Berlin, Almanya (Weltexpress). Washington tarafından hazırlanan ABD ateşkes anlaşmasının Rusya’ya ve Trump’a karşı Londra tarafından hazırlanmış bir komplo olduğu gerçeği burada, Bölüm II’de açıklığa kavuşuyor. Ancak bunun işe yaraması için Trump ekibinden birilerinin de bu oyuna katılması gerekiyordu.

Zelenskiy Beyaz Saray’a yaptığı son ziyaret sırasında Trump’ın talep ettiği ateşkes müzakerelerini kabul etseydi durumu kurtarabilirdi. Ancak savaşın başladığı 24 Şubat 2022’den bu yana bunu yapmayı defalarca reddetti. Zelenskiy’nin ateşkese karşı kategorik muhalefetinden neden aniden vazgeçtiği, Kursk’ta Ukrayna cephesinin çökmesi ve son Trump kartını da kaybetmesi karşısında kısmen anlaşılabilir. Ancak kendisi için hiç de hoş olmayan ateşkes müzakerelerini kabul etme yönündeki adım İngiliz tarafınca tatlıya bağlandı.

Keir Starmer hükümeti bu amaçla, Londra’da yayınlanan The Times gazetesinin 9 Mart tarihli sayısında kısaca anlatılan, hain Albion’a özgü sinsi bir plan hazırladı. Gazeteye göre, İngiltere Başbakanı’nın Ulusal Güvenlik Danışmanı Jonathan Powell geçtiğimiz hafta sonu Ukrayna’ya giderek Devlet Başkanı Vladimir Zelenskiy’e Kiev temsilcilerinin Amerikalılarla müzakereler sırasında nasıl davranmaları gerektiği konusunda talimat verdi. Powell’ın yeşil tişörtlü terli Ukraynalıya ABD ile müzakereleri Rusya’nın barışın önünde bir engel olarak görüleceği şekilde yürütmesini tavsiye ettiği bildiriliyor.

Makaleye göre Zelenskiy’e ayrıca ABD temsilcilerine Kiev’in “ABD’nin taleplerine yanıt verdiğini” açıkça belirtmesini tavsiye etti. Bu durum ABD Başkanı Donald Trump’a çatışmanın çözümünün önündeki asıl engelin Rusya olduğu izlenimini vermelidir.
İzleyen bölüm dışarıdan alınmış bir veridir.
(** ** Claims and completions *)
Lemma activate_edit {A} s id (start a : A) s' :
  activate s id start = (Ok a, s') -> book_edits s s' /\ same_authority s s'.
Proof.
  unfold activate. case_bool_decide; [done|]. intros [= _ <-]. split; [|by split].
  apply rtc_once, bk_active.
Qed.

Lemma begin_edit s id r :
  mutations s !! id = None -> record_pending r = true ->
  book_edits s (begin_mutation s id r) /\ same_authority s (begin_mutation s id r).
Proof. intros. split; [by apply rtc_once, bk_begin|by split]. Qed.

Ltac claim_edit :=
  repeat (case_match; simplify_eq/=); intros; simplify_eq/=;
  first [by apply begin_edit | by eapply activate_edit | done
        | split; [apply rtc_refl|by split]].

Lemma claim_register_edit s id request c s' :
  claim_register s id request = (Ok c, s') -> book_edits s s' /\ same_authority s s'.
Proof. unfold claim_register. claim_edit. Qed.

Lemma claim_revoke_edit s id request c s' :
  claim_revoke s id request = (Ok c, s') -> book_edits s s' /\ same_authority s s'.
Proof. unfold claim_revoke. claim_edit. Qed.

Lemma claim_attachment_edit s id request c s' :
  claim_attachment s id request = (Ok c, s') -> book_edits s s' /\ same_authority s s'.
Proof. unfold claim_attachment. claim_edit. Qed.

Lemma claim_write_edit s id request c s' :
  claim_write s id request = (Ok c, s') -> book_edits s s' /\ same_authority s s'.
Proof. unfold claim_write. claim_edit. Qed.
İngilizler tarafından -AB savaş kışkırtıcılarının da desteğiyle- Ukrayna’nın “barış teklifi” kisvesi altında Zelenskiy lehine uydurulan bu halkla ilişkiler darbesinin amacı şuydu

  • Ukrayna’daki vekalet savaşının devam etmesini sağlamak,
  • ve Amerikalıları savaşa yeniden dahil etmek, ki ABD’nin Ukrayna’ya silah sevkiyatına yeniden başlamasıyla Londra bunu zaten başarmıştı.
  • Savaş yorgunu Batı halkının, Ukrayna’da zaten kaybedilmiş olan savaşın dipsiz kuyusuna yüz milyarlarca avro ve dolar mali ve silah yardımı akıtma isteğini yeniden canlandırmak.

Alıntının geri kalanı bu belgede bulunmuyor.